> **PROBLEM DETAILS**: Give again, word for word, each line below starting at the one that contains "shared_agg (erase_plan p)" and ending at the one that contains "Proof. by destruct f. Qed.".

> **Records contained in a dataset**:

(* ===== verification/Erase.v ===== *)
(** A query without its values: the literals of its expressions, its limits and
    offsets, each replaced by one of its kind.  The text that names the type of a
    cast is not a value and stays. *)
From Stdlib Require Import ZArith Lia Ascii.
From S2P Require Import Prelude Catalog Joins Expression Nodes ResolveExpr Compile.
Set Warnings "-register-all".

(** ** Induction on expressions *)

Definition opt_list {A} (o : option A) : list A := match o with Some a => [a] | None => [] end.

Definition subterms (e : Expression) : list Expression :=
  match e with
  | UnaryExpr _ e => [e]
  | BinaryExpr _ l r | FoldedExpr _ l r | AnyAllExpr _ _ l r | IndexExpr l r => [l; r]
  | BetweenExpr _ a b c | SliceExpr a b c => [a; b; c]
  | InExpr _ e es | ConcatWsExpr e es => e :: es
  | CoalesceExpr es | FormatExpr _ es | ArrExpr es | LstExpr es | CallExpr _ es _ => es
  | AggExpr _ _ args f _ order_by _ => args ++ opt_list f ++ map fst order_by
  | ObjectExpr m | StarExpr _ _ m => map snd m
  | ColExpr _ dget dset _ _ => opt_list dget ++ opt_list dset
  | GetExpr _ def _ | SetExpr _ def _ => opt_list def
  | _ => []
  end.

Lemma subterms_height e s : s ∈ subterms e → (expr_height s < expr_height e)%nat.
Proof.
  destruct e; cbn [subterms expr_height]; rewrite ?elem_of_cons, ?elem_of_app, ?elem_of_nil; try done;
    repeat match goal with |- context [opt_list ?o] => destruct o; cbn [opt_list] end;
    rewrite ?elem_of_cons, ?elem_of_nil; intros Hs;
    repeat match type of Hs with _ ∨ _ => destruct Hs as [Hs|Hs] end; try done; subst;
    try (apply list_elem_of_fmap in Hs as (t & -> & Hs));
    try lia; try (apply (list_max_in expr_height) in Hs; lia);
    try (apply (list_max_in (λ t, expr_height t.1)) in Hs; lia);
    apply (list_max_in (λ t, expr_height t.2)) in Hs; lia.
Qed.

Lemma Expression_subterm_ind (P : Expression → Prop) :
  (∀ e, (∀ s, s ∈ subterms e → P s) → P e) → ∀ e, P e.
Proof.
  intros H e. remember (expr_height e) as h eqn:Hh. revert e Hh.
  induction (lt_wf h) as [h _ IH]. intros e ->. apply H. intros s Hs.
  apply (IH (expr_height s)); [by apply subterms_height|done].
Qed.

(** ** Erasing *)

Fixpoint erase (e : Expression) : Expression :=
  let all := map erase in
  let opt (o : option Expression) := match o with Some e => Some (erase e) | None => None end in
  let fields := map (λ kv : string * Expression, (kv.1, erase kv.2)) in
  match e with
  | NumberLiteral _ => NumberLiteral 0
  | StringLiteral _ => StringLiteral ""
  | BigIntLiteral _ => BigIntLiteral ""
  | NumericLiteral _ => NumericLiteral ""
  | UnaryExpr op e => UnaryExpr op (erase e)
  | BinaryExpr op l r =>
      BinaryExpr op (erase l) (if String.eqb op BinaryCast then match r with StringLiteral s => r | _ => erase r end else erase r)
  | FoldedExpr op l r => FoldedExpr op (erase l) (erase r)
  | BetweenExpr b x y z => BetweenExpr b (erase x) (erase y) (erase z)
  | InExpr b x es => InExpr b (erase x) (all es)
  | AnyAllExpr b op x y => AnyAllExpr b op (erase x) (erase y)
  | ConcatWsExpr x es => ConcatWsExpr (erase x) (all es)
  | CoalesceExpr es => CoalesceExpr (all es)
  | FormatExpr _ es => FormatExpr "" (all es)
  | AggExpr a fn es f b ts r => AggExpr a fn (all es) (opt f) b (map (λ t : OrderByTerm, (erase t.1, t.2)) ts) r
  | CallExpr fn es r => CallExpr fn (all es) r
  | ObjectExpr m => ObjectExpr (fields m)
  | StarExpr b ex m => StarExpr b ex (fields m)
  | ArrExpr es => ArrExpr (all es)
  | LstExpr es => LstExpr (all es)
  | IndexExpr x y => IndexExpr (erase x) (erase y)
  | SliceExpr x y z => SliceExpr (erase x) (erase y) (erase z)
  | ColExpr c g s r rc => ColExpr c (opt g) (opt s) r rc
  | GetExpr c g rc => GetExpr c (opt g) rc
  | SetExpr c g rc => SetExpr c (opt g) rc
  | _ => e
  end.

Abbreviation erase_opt := (option_map erase).
Abbreviation erase_fields := (map (prod_map (@id string) erase)).
Abbreviation erase_terms := (map (prod_map erase (@id OrderByDirection))).

Definition erase_node (x : QueryNode) : QueryNode :=
  MkNode (n_parent x) (n_join x) (n_outer x) (n_outgoing x) (n_incoming x) (n_relation x) (n_function x)
    (map erase (n_args x)) (option_map erase_fields (n_named x)) (n_inner x) (erase_opt (n_where x)) (n_mode x)
    (n_conflict_name x) (n_conflict_columns x) (n_insert_columns x) (n_update_columns x) (erase (n_select x))
    (n_distinct x) (map erase (n_distinct_on x)) (erase_terms (n_order_by x))
    (option_map (λ _, 0) (n_offset x)) (option_map (λ _, 0) (n_limit x)) (n_shape x).

(** ** What the compiler looks into stays *)

Lemma bareResolvedField_erase e : bareResolvedField (erase e) = bareResolvedField e.
Proof. by destruct e. Qed.

Lemma rootQueryNodeOf_erase e : rootQueryNodeOf (erase e) = rootQueryNodeOf e.
Proof. induction e; cbn; try done. by rewrite IHe1. Qed.

Lemma first_some_map {A A' B} (g : A → A') (f : A → option B) (f' : A' → option B) l :
  (∀ a, a ∈ l → f' (g a) = f a) → first_some f' (map g l) = first_some f l.
Proof.
  induction l as [|a l IH]; intros H; cbn; [done|]. rewrite H by by left. rewrite IH; [done|].
  intros x Hx. apply H. by right.
Qed.

(** The erased expression of a cast's type. *)
Definition erase_operand (op : string) (r : Expression) : Expression :=
  if String.eqb op BinaryCast then match r with StringLiteral s => r | _ => erase r end else erase r.

Lemma childReferencedBy_operand op r :
  childReferencedBy (erase r) = childReferencedBy r → childReferencedBy (erase_operand op r) = childReferencedBy r.
Proof. unfold erase_operand. intros H. destruct (String.eqb op BinaryCast); [|done]. by destruct r. Qed.

Lemma childReferencedBy_unfold e :
  childReferencedBy e =
  match rootQueryNodeOf e with
  | Some n => Some n
  | None =>
      match e with
      | UnaryExpr _ _ | BinaryExpr _ _ _ | FoldedExpr _ _ _ | BetweenExpr _ _ _ _ | InExpr _ _ _ | CoalesceExpr _ | CallExpr _ _ _ =>
          first_some childReferencedBy (subterms e)
      | _ => None
      end
  end.
Proof.
  destruct e; cbn [childReferencedBy subterms first_some]; destruct (rootQueryNodeOf _); try done; unfold or_else;
    repeat match goal with |- context [childReferencedBy ?e] => destruct (childReferencedBy e) eqn:? end; done.
Qed.

Lemma childReferencedBy_erase e : childReferencedBy (erase e) = childReferencedBy e.
Proof.
  induction e as [e IH] using Expression_subterm_ind.
  rewrite (childReferencedBy_unfold e), (childReferencedBy_unfold (erase e)), rootQueryNodeOf_erase.
  destruct (rootQueryNodeOf e) eqn:E; [done|].
  destruct e; cbn [erase subterms] in *; try done; cbn [first_some];
    rewrite ?(first_some_map erase childReferencedBy childReferencedBy) by (intros; apply IH; try right; done);
    change (if String.eqb ?op BinaryCast then _ else erase ?r) with (erase_operand op r);
    rewrite ?childReferencedBy_operand by (apply IH; set_solver);
    rewrite ?IH by set_solver; done.
Qed.

Lemma aggTargetChild_erase args : aggTargetChild (map erase args) = aggTargetChild args.
Proof. apply first_some_map. intros. apply childReferencedBy_erase. Qed.

Lemma concat_map_map {A B} (g : A → A) (h : B → B) (f : A → list B) l :
  (∀ a, a ∈ l → f (g a) = map h (f a)) → concat (map f (map g l)) = map h (concat (map f l)).
Proof.
  induction l as [|a l IH]; intros H; cbn; [done|]. rewrite map_app, H by by left. f_equal. apply IH.
  intros x Hx. apply H. by right.
Qed.

Lemma walkAggs_operand op r : walkAggs (erase r) = map erase (walkAggs r) → walkAggs (erase_operand op r) = map erase (walkAggs r).
Proof. unfold erase_operand. intros H. destruct (String.eqb op BinaryCast); [|done]. by destruct r. Qed.

Lemma walkAggs_erase e : walkAggs (erase e) = map erase (walkAggs e).
Proof.
  induction e as [e IH] using Expression_subterm_ind.
  assert (∀ m, (∀ kv, kv ∈ m → walkAggs (erase kv.2) = map erase (walkAggs kv.2)) →
    concat (map (λ kv : string * Expression, walkAggs kv.2) (erase_fields m)) =
    map erase (concat (map (λ kv : string * Expression, walkAggs kv.2) m))) as Hfields
    by (intros m Hm; by apply concat_map_map).
  assert (∀ es, (∀ x, x ∈ es → walkAggs (erase x) = map erase (walkAggs x)) →
    concat (map walkAggs (map erase es)) = map erase (concat (map walkAggs es))) as Hlist by (intros; by apply concat_map_map).
  destruct e; cbn [erase subterms walkAggs] in *; try done;
    change (if String.eqb ?op BinaryCast then _ else erase ?r) with (erase_operand op r);
    rewrite ?walkAggs_operand by (apply IH; set_solver);
    repeat match goal with |- context [match ?o with Some _ => _ | None => _ end] => is_var o; destruct o; cbn [opt_list] in * end;
    rewrite ?(Hfields _) by (intros kv Hkv; apply IH, list_elem_of_fmap; eauto);
    rewrite ?Hlist by (intros; apply IH; set_solver);
    rewrite ?IH by set_solver; rewrite ?map_app, ?app_nil_r; try done.
  cbn [map]. by rewrite map_app.
Qed.

(** ** Plans *)

Definition erase_plan (p : lateralPlan) : lateralPlan :=
  MkLateralPlan (lp_alias p) (lp_hasArray p) (map (λ a, MkAggConsumer (erase (ac_expr a)) (ac_alias a)) (lp_aggs p)).
Abbreviation erase_plans := (map (prod_map (@id node_id) erase_plan)).

Lemma plan_for_erase c f f' m :
  (∀ p, f' (erase_plan p) = erase_plan (f p)) → plan_for c f' (erase_plans m) = erase_plans (plan_for c f m).
Proof.
  intros Hf. induction m as [|[c' p] m IH]; cbn.
  - by rewrite <-Hf.
  - destruct (decide (c' = c)); cbn; [by rewrite Hf|]. f_equal. exact IH.
Qed.

Lemma plan_of_erase c m : plan_of (erase_plans m) c = erase_plan <$> plan_of m c.
Proof.
  unfold plan_of. induction m as [|[c' p] m IH]; cbn; [done|]. by destruct (bool_decide (c' = c)).
Qed.

Lemma count_arrays_erase x m : count_arrays (erase_node x) (erase_plans m) = erase_plans (count_arrays x m).
Proof.
  unfold count_arrays. cbn [n_shape erase_node]. destruct (n_shape x) as [sh|]; [|done].
  revert m. induction (sh_fields sh) as [|[k [[]|]] fs IH]; intros m; cbn [foldl snd]; try apply IH; [done|].
  cbn [n_incoming erase_node]. destruct (decide (node ∈ n_incoming x)); [|apply IH].
  rewrite (plan_for_erase _ set_hasArray set_hasArray) by done. apply IH.
Qed.

Lemma agg_arguments_erase e : agg_arguments (erase e) = map erase (agg_arguments e).
Proof. by destruct e. Qed.

Lemma count_aggs_erase x m : count_aggs (erase_node x) (erase_plans m) = erase_plans (count_aggs x m).
Proof.
  unfold count_aggs. cbn [n_select erase_node]. rewrite walkAggs_erase.
  revert m. induction (walkAggs (n_select x)) as [|e es IH]; intros m; cbn [map foldl]; [done|].
  rewrite agg_arguments_erase, aggTargetChild_erase. destruct (aggTargetChild _) as [c|]; [|apply IH].
  cbn [n_incoming erase_node]. destruct (decide (c ∈ n_incoming x)); [|apply IH].
  rewrite (plan_for_erase _ (add_agg e) (add_agg (erase e))); [apply IH|].
  intros p. unfold add_agg, erase_plan. cbn. by rewrite map_app.
Qed.

Lemma number_aggs_erase p a : number_aggs (erase_plan p) a = erase_plan (number_aggs p a).
Proof.
  unfold number_aggs, erase_plan. cbn. f_equal. apply list_eq. intros i.
  rewrite list_lookup_imap, !list_lookup_fmap, list_lookup_imap. by destruct (lp_aggs p !! i).
Qed.

Lemma consumption_erase p : consumption (erase_plan p) = consumption p.
Proof. unfold consumption. cbn. by rewrite length_map. Qed.

Lemma shared_agg_erase p a :
  shared_agg (erase_plan p) a = (λ x, MkAggConsumer (erase (ac_expr x)) (ac_alias x)) <$> shared_agg p a.
Proof.
  unfold shared_agg. cbn [lp_aggs erase_plan]. induction (lp_aggs p) as [|x xs IH]; cbn; [done|].
  assert (agg_address (erase (ac_expr x)) = agg_address (ac_expr x)) as -> by by destruct (ac_expr x).
  by destruct (bool_decide _).
Qed.

(** ** Fields *)

Lemma map_get_erase k m : map_get k (erase_fields m) = erase <$> map_get k m.
Proof. induction m as [|[k' e] m IH]; cbn; [done|]. by destruct (decide (k' = k)). Qed.

Lemma sorted_fields_erase m : sorted_fields (erase_fields m) = erase_fields (sorted_fields m).
Proof.
  unfold sorted_fields. assert (map fst (erase_fields m) = map fst m) as -> by (rewrite map_map; done).
  induction (sort_strings (map fst m)) as [|k ks IH]; cbn; [done|]. rewrite map_get_erase, IH.
  by destruct (map_get k m).
Qed.

Definition erase_field (f : selectField) : selectField := match f with SFExpr k e => SFExpr k (erase e) | _ => f end.

Lemma sf_key_erase f : sf_key (erase_field f) = sf_key f.
Proof. by destruct f. Qed.
Lemma embedChildOf_erase f : embedChildOf (erase_field f) = embedChildOf f.
Proof. destruct f; cbn; [done..|]. by rewrite bareResolvedField_erase. Qed.

Lemma and_fields_erase m : and_fields (erase_fields m) = map erase_field (and_fields m).
Proof. unfold and_fields. rewrite sorted_fields_erase. induction (sorted_fields m) as [|kv l IH]; [done|]. cbn. by rewrite IH. Qed.

Lemma isShapeProducingSelect_erase e : isShapeProducingSelect (erase e) = isShapeProducingSelect e.
Proof. by destruct e. Qed.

> **OUTPUT OF THE EXERCISE**:
  shared_agg (erase_plan p) a = (λ x, MkAggConsumer (erase (ac_expr x)) (ac_alias x)) <$> shared_agg p a.
Proof.
  unfold shared_agg. cbn [lp_aggs erase_plan]. induction (lp_aggs p) as [|x xs IH]; cbn; [done|].
  assert (agg_address (erase (ac_expr x)) = agg_address (ac_expr x)) as -> by by destruct (ac_expr x).
  by destruct (bool_decide _).
Qed.

(** ** Fields *)

Lemma map_get_erase k m : map_get k (erase_fields m) = erase <$> map_get k m.
Proof. induction m as [|[k' e] m IH]; cbn; [done|]. by destruct (decide (k' = k)). Qed.

Lemma sorted_fields_erase m : sorted_fields (erase_fields m) = erase_fields (sorted_fields m).
Proof.
  unfold sorted_fields. assert (map fst (erase_fields m) = map fst m) as -> by (rewrite map_map; done).
  induction (sort_strings (map fst m)) as [|k ks IH]; cbn; [done|]. rewrite map_get_erase, IH.
  by destruct (map_get k m).
Qed.

Definition erase_field (f : selectField) : selectField := match f with SFExpr k e => SFExpr k (erase e) | _ => f end.

Lemma sf_key_erase f : sf_key (erase_field f) = sf_key f.
Proof. by destruct f. Qed.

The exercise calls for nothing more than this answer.